We went to church today. Even typing that out feels so weird because it's such a normal, we go every Sunday, thing to do. It's strange that it was such a big emotional step but I've honestly been dreading it. Thankfully God is gracious and loving. The call to worship made so much sense for me today, it was almost as if they had been written just for me to hear; and when I really think about it, it's amazing that God's word, written so many years ago, is so particularly wonderfully specific today.
"Let your steadfast love comfort me according to your promise to your servant." - Psalm 119:76
"For all the promises of God find their Yes in him. That is why it is through him that we utter our Amen to God for his glory." - 2 Corinthians 1:20
Sunday worship is always an emotional experience for me but has gotten more so in the last couple years. I seriously love praising loud and pouring my heart out to God through song. My mama was the same way and I see it in Audrey too. That child gets wiggling when she hears the music and even though she doesn't know the words, she sings loud and proud. It makes me so happy to include her and share with her that part of my spiritual journey. It is also so so good to get back into the practice of worship; I haven't been especially interested in offering praises lately but I've been longing for that specific connection with my Savior.

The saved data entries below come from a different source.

(* ===== verification/Retention.v ===== *)
(** The daemon's account of transfers: [src/src/daemon/server.rs], from
    [begin_relay] to [forget_retained].

    What each request and each ended attempt does to the transfers kept for a
    sender that may come back, to the queues offered for them, and to the reads in
    progress. What the daemon starts or says is output; the attempts themselves
    are [Staging.relay]. Time is an instant in milliseconds. *)

From S2P Require Import Prelude Text Model Config Protocol Clipboard Staging.

Definition RETAIN_TIMEOUT : N := 10 * 60 * 1000.
Definition MAX_RETAINED_TRANSFERS : nat := 4.

Record Retained := {
  ret_pane : PaneId;
  ret_mime : ustr;
  ret_name : option ustr;
  ret_length : N;
  ret_path : option ustr;
  ret_staged : N;
  in_flight : bool;
  expires_at : N;
}.
Definition set_in_flight (b : bool) (r : Retained) : Retained := {|
  ret_pane := ret_pane r; ret_mime := ret_mime r; ret_name := ret_name r; ret_length := ret_length r;
  ret_path := ret_path r; ret_staged := ret_staged r; in_flight := b; expires_at := expires_at r |}.
Definition set_staged (n : N) (r : Retained) : Retained := {|
  ret_pane := ret_pane r; ret_mime := ret_mime r; ret_name := ret_name r; ret_length := ret_length r;
  ret_path := ret_path r; ret_staged := n; in_flight := in_flight r; expires_at := expires_at r |}.
Definition set_interrupted (path : ustr) (staged expiry : N) (r : Retained) : Retained := {|
  ret_pane := ret_pane r; ret_mime := ret_mime r; ret_name := ret_name r; ret_length := ret_length r;
  ret_path := Some path; ret_staged := staged; in_flight := false; expires_at := expiry |}.

Record Transfers := {
  offers : gset (N * N);              (** queues handed over, by client and request *)
  retained : gmap ustr Retained;
  downloads : gset (N * N);           (** reads and copies in progress *)
}.
Definition Transfers_default : Transfers := {| offers := ∅; retained := ∅; downloads := ∅ |}.
Definition set_offers (o : gset (N * N)) (t : Transfers) : Transfers :=
  {| offers := o; retained := retained t; downloads := downloads t |}.
Definition set_retained (m : gmap ustr Retained) (t : Transfers) : Transfers :=
  {| offers := offers t; retained := m; downloads := downloads t |}.
Definition set_downloads (d : gset (N * N)) (t : Transfers) : Transfers :=
  {| offers := offers t; retained := retained t; downloads := d |}.

Inductive TransferOutput :=
  | Say (client : N) (message : ServerMessage)
  | StartAttempt (client request : N) (transfer : ustr) (target : Target) (kept : Retained)
  | DiscardBytes (target : Target) (path : ustr)
  | StartRead (client request : N) (target : Target) (path : ustr)
  | StartCopy (client request : N) (from to : Target) (path : ustr) (name : option ustr)
  | Grant (client request : N) (chunks : N)
  | StopTask (client request : N).

(** What the operations read of the daemon: the clients that can be written to,
    the targets, the ceiling. *)
Record Surroundings := {
  outboxes : gset N;
  known_targets : gmap TargetSession Target;
  ceiling : N;
}.

Section operations.
Context (w : Surroundings).

(** [Daemon::tell] and [Daemon::refuse]. *)
Definition tell (client : N) (message : ServerMessage) : list TransferOutput :=
  if bool_decide (client ∈ outboxes w) then [Say client message] else [].
Definition refuse (client request : N) (message : ustr) : list TransferOutput :=
  tell client (ErrorMessage (Some request) message).

Definition transfer_target (client request : N) (pane : PaneId) : result (list TransferOutput) Target :=
  let key := target_session pane in
  match known_targets w !! key with
  | Some target => Ok target
  | None => Err (refuse client request (display_target_session key ++ u " is not a configured target"))
  end.

(** Drop a kept transfer, and its bytes with it. *)
Definition forget_retained (transfer : ustr) (t : Transfers) : Transfers * list TransferOutput :=
  match retained t !! transfer with
  | None => (t, [])
  | Some kept =>
      (set_retained (delete transfer (retained t)) t,
       match ret_path kept with
       | None => []
       | Some path =>
           match known_targets w !! target_session (ret_pane kept) with
           | None => []
           | Some target => [DiscardBytes target path]
           end
       end)
  end.

Definition lapsed (now : N) (kept : Retained) : bool := negb (in_flight kept) && (expires_at kept <=? now)%N.
Definition sweep_retained (now : N) (t : Transfers) : Transfers * list TransferOutput :=
  foldl (λ to transfer, let '(t, out) := forget_retained transfer to.1 in (t, to.2 ++ out)) (t, [])
    (filter (λ transfer, from_option (lapsed now) false (retained t !! transfer)) (keys (retained t))).

Fixpoint evict_loop (fuel : nat) (t : Transfers) : Transfers * list TransferOutput :=
  match fuel with
  | O => (t, [])
  | S fuel' =>
      if MAX_RETAINED_TRANSFERS <=? size (retained t) then
        match min_by_key (λ kv : ustr * Retained, expires_at kv.2)
                (filter (λ kv, in_flight kv.2 = false) (entries (retained t))) with
        | None => (t, [])
        | Some oldest =>
            let '(t, out) := forget_retained oldest.1 t in
            let '(t, more) := evict_loop fuel' t in (t, out ++ more)
        end
      else (t, [])
  end.
(** Each pass forgets one, so as many passes as there are kept are enough. *)
Definition evict_retained (t : Transfers) : Transfers * list TransferOutput := evict_loop (size (retained t)) t.

Definition begin_relay (client request : N) (pane : PaneId) (mime_ : ustr) (name : option ustr) (length_ : N)
    (token_ : option ustr) (now : N) (t : Transfers) : Transfers * list TransferOutput :=
  if negb (bool_decide ((client, request) ∈ offers t))
  then (t, refuse client request (u "no transfer is in progress"))
  else
    let t := set_offers (offers t ∖ {[(client, request)]}) t in
    if (ceiling w <? length_)%N
    then (t, refuse client request (u "refusing a " ++ display_N length_ ++ u " byte upload; the limit is "
                                    ++ display_N (ceiling w)))
    else match transfer_target client request pane with
    | Err out => (t, out)
    | Ok target =>
        match token_ with
        | None => (t, refuse client request (u "the daemon could not generate a transfer token"))
        | Some transfer =>
            let '(t, swept) := sweep_retained now t in
            let '(t, evicted) := evict_retained t in
            let kept := {| ret_pane := pane; ret_mime := mime_; ret_name := name; ret_length := length_;
                           ret_path := None; ret_staged := 0; in_flight := true;
                           expires_at := now + RETAIN_TIMEOUT |} in
            (set_retained (<[transfer := kept]> (retained t)) t,
             swept ++ evicted ++ tell client (UploadAccepted request transfer 0)
             ++ [StartAttempt client request transfer target kept])
        end
    end.

Definition resume_relay (client request : N) (transfer : ustr) (pane : PaneId) (length_ : N) (now : N)
    (t : Transfers) : Transfers * list TransferOutput :=
  if negb (bool_decide ((client, request) ∈ offers t))
  then (t, refuse client request (u "no transfer is in progress"))
  else
    let t := set_offers (offers t ∖ {[(client, request)]}) t in
    let '(t, swept) := sweep_retained now t in
    match retained t !! transfer with
    | None => (t, swept ++ refuse client request (u "there is no transfer to resume under that token"))
    | Some kept =>
        if in_flight kept
        then (t, swept ++ refuse client request (u "that transfer is still being carried"))
        else if negb (bool_decide (ret_pane kept = pane)) || negb (ret_length kept =? length_)%N
        then (t, swept ++ refuse client request (u "that token belongs to a different transfer"))
        else match transfer_target client request pane with
        | Err out => (t, swept ++ out)
        | Ok target =>
            (set_retained (<[transfer := set_in_flight true kept]> (retained t)) t,
             swept ++ [StartAttempt client request transfer target (set_in_flight true kept)])
        end
    end.

(** [Input::ResumeOffset]: the host said what it holds. *)
Definition resume_offset (client request : N) (transfer : ustr) (staged : N) (t : Transfers)
    : Transfers * list TransferOutput :=
  (set_retained (alter (set_staged staged) transfer (retained t)) t,
   tell client (UploadAccepted request transfer staged)).

Definition relay_finished (client request : N) (transfer : ustr) (outcome : Relayed)
    (refusal : Refusal → ustr) (now : N) (t : Transfers) : Transfers * list TransferOutput :=
  let without := set_retained (delete transfer (retained t)) t in
  match outcome with
  | Done path n => (without, tell client (UploadComplete request path n))
  | Refused why => (without, refuse client request (refusal why))
  | Withdrawn => (without, [])
  | Interrupted path staged =>
      match retained t !! transfer with
      | None => (t, [])
      | Some kept =>
          (set_retained (<[transfer := set_interrupted path staged (now + RETAIN_TIMEOUT) kept]> (retained t)) t,
           tell client (UploadInterrupted request transfer staged))
      end
  end.

Definition begin_download (client request : N) (pane : PaneId) (path : ustr) (t : Transfers)
    : Transfers * list TransferOutput :=
  if bool_decide ((client, request) ∈ downloads t)
  then (t, refuse client request (u "that request is already reading a file"))
  else match transfer_target client request pane with
  | Err out => (t, out)
  | Ok target =>
      if bool_decide (client ∈ outboxes w)
      then (set_downloads ({[(client, request)]} ∪ downloads t) t, [StartRead client request target path])
      else (t, [])
  end.

Definition begin_between (client request : N) (source : PaneId) (path : ustr) (destination : PaneId)
    (name : option ustr) (t : Transfers) : Transfers * list TransferOutput :=
  if bool_decide ((client, request) ∈ downloads t)
  then (t, refuse client request (u "that request is already moving a file"))
  else match transfer_target client request source with
  | Err out => (t, out)
  | Ok from =>
      match transfer_target client request destination with
      | Err out => (t, out)
      | Ok to =>
          if bool_decide (client ∈ outboxes w)
          then (set_downloads ({[(client, request)]} ∪ downloads t) t,
                [StartCopy client request from to path name])
          else (t, [])
      end
  end.

Definition pull_download (client request chunks_ : N) (t : Transfers) : Transfers * list TransferOutput :=
  (t, if bool_decide ((client, request) ∈ downloads t) then [Grant client request chunks_]
      else refuse client request (u "no file is being read")).

Definition stop_download (client request : N) (t : Transfers) : Transfers * list TransferOutput :=
  if bool_decide ((client, request) ∈ downloads t)
  then (set_downloads (downloads t ∖ {[(client, request)]}) t, [StopTask client request])
  else (t, []).

(** [Effect::CancelUpload]. *)
Definition cancel_upload (client request : N) (t : Transfers) : Transfers * list TransferOutput :=
  stop_download client request (set_offers (offers t ∖ {[(client, request)]}) t).

(** [Input::UploadOffered] and [Input::DownloadEnded]. *)
Definition upload_offered (client request : N) (t : Transfers) : Transfers :=
  set_offers ({[(client, request)]} ∪ offers t) t.
Definition download_ended (client request : N) (t : Transfers) : Transfers :=
  set_downloads (downloads t ∖ {[(client, request)]}) t.

(** The transfers' part of [Input::Disconnected]: the client's offers are dropped
    and its reads stopped; what is kept for it stays. *)
Definition client_left (client : N) (t : Transfers) : Transfers * list TransferOutput :=
  let t := set_offers (filter (λ cr, cr.1 ≠ client) (offers t)) t in
  foldl (λ to cr, let '(t, out) := stop_download cr.1 cr.2 to.1 in (t, to.2 ++ out)) (t, [])
    (filter (λ cr, cr.1 = client) (set_iter (downloads t))).

(** [Daemon::discard_retained], when the daemon stops. *)
Definition discard_retained (t : Transfers) : Transfers * list TransferOutput :=
  (set_retained ∅ t,
   omap (λ kept, path ← ret_path kept; target ← known_targets w !! target_session (ret_pane kept);
                 Some (DiscardBytes target path)) (values (retained t))).
End operations.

As we were singing today, I kept going back to February 10th. I don't know exactly why each song brought up memories and I don't even remember which things I was remembering, but I know that God was acknowledging my prayers to not forget and He was doing so through one of my most favorite actions of loving Him. - my chains are gone, I've been set free, my God my Savior has ransomed me - my precious son has been set free! He is no longer a sick baby in a broken world but instead has a new body in heaven because of the ransom that was paid for his life all those centuries ago. - and like a flood, His mercy reigns, Unending love, Amazing grace - Unending love... wow! What a God I serve, that even though I'm struggling with His goodness, His love is unending and His grace abounds beyond my comprehension. Thankfully, my son is not the only one who is set free. I’m also a recipient of that same freedom, mine just looks different today and until we are reunited at the feet of Jesus. My freedom today is loving my son even though he didn’t come home with me. My freedom today is knowing without a doubt that my son is in THE BEST hands possible and is loved way more by his savior than I could ever fathom loving. My freedom today is being able to rest in the words of 2 Corinthians, knowing that God’s promises will be fulfilled. My freedom today is being able to cry out in the pain of losing my son and knowing that I am never outside of the scope of my God’s unending love and amazing grace.